There's a dev kit based on the xCORE-200, for 10 X the price ($150), but it
includes a 1 GbE interface which makes it a lot more interesting IMO.

Interesting architecture. Makes a ton of sense for embedded apps (which
obviously was the point).

------
gaius
The good old days, when hardware vendors innovated rather than sticking an
Intel reference design inside a slightly different case.

------
SixSigma
An interesting read:

It's the story of the UK's attempt to become a force in the emerging
microprocessor industry of the 1970s, told by the man who was the driving
force behind it.

In the first part Iann Barron describes how Inmos came into being and the
thinking behind the revolutionary transputer.

In the second part, which starts at the point when Inmos had just secured its
second slice of Government funding, Iann Barron charts the company's decline
and fall.

[http://www.transputer.net/fbooks/iandt/inmos_transputer.html](http://www.transputer.net/fbooks/iandt/inmos_transputer.html)

------
2sk21
Wow - I had no idea that Atari was even in this space.
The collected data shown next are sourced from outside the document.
Lemma MultiImages_accounts_for_all_witness :
  ∃ l e σ', MultiImages insertion_sort 1%positive owned (heap_of outage) l e σ' ∧
    ∃ m, maps σ' !! l = Some m ∧
         dom m ⊆ dom (regions (services (account outage))) ∧
         size m + length (constituents e) = size (regions (services (account outage))) ∧
         e ≠ Some {| Errors := [] |}.
Proof.
  destruct (MultiImages_total insertion_sort owned 1%positive (heap_of outage)
              (account outage) eq_refl) as (l & e & σ' & Hret).
  exists l, e, σ'. split; [exact Hret|].
  apply (MultiImages_accounts_for_all insertion_sort 1%positive owned
           (heap_of outage) (account outage) l e σ'); [reflexivity | exact Hret].
Defined.

Lemma MultiImages_schedule_independent_witness :
  ∃ l1 e1 σ1 l2 e2 σ2,
    MultiImages_in insertion_sort (map_to_list outage) 1%positive owned (heap_of outage)
      = Some (l1, e1, σ1) ∧
    MultiImages_in insertion_sort (reverse (map_to_list outage)) 1%positive owned
      (heap_of outage) = Some (l2, e2, σ2) ∧
    l1 = l2 ∧ σ1 = σ2 ∧ constituents e1 ≡ₚ constituents e2 ∧ (e1 = None ↔ e2 = None).
Proof.
  destruct (MultiImages_in_returns insertion_sort owned (map_to_list outage)
              1%positive (heap_of outage) (account outage) eq_refl)
    as (l1 & e1 & σ1 & Hin1 & Hret1); [reflexivity|].
  destruct (MultiImages_in_returns insertion_sort owned (reverse (map_to_list outage))
              1%positive (heap_of outage) (account outage) eq_refl)
    as (l2 & e2 & σ2 & Hin2 & Hret2); [apply reverse_Permutation|].
  exists l1, e1, σ1, l2, e2, σ2. split; [exact Hin1|]. split; [exact Hin2|].
  exact (MultiImages_schedule_independent insertion_sort 1%positive owned
           (heap_of outage) l1 e1 σ1 l2 e2 σ2 Hret1 Hret2).
Defined.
Talking about
Transputers, I spent all of 1989 working on a Meiko computing surface with 40
T800 Transputers. Had a glorious time writing code in Occam for the traveling
salesman problem.

------
rbanffy
Yet another wonderful machine killed by the wintel standard...

I wonder if MESS cam emulate it and if someone, somewhere, preserved enough of
HeliOS to explore it.

Edit: it looks like someone did
[http://www.classiccmp.org/transputer/helios.htm](http://www.classiccmp.org/transputer/helios.htm)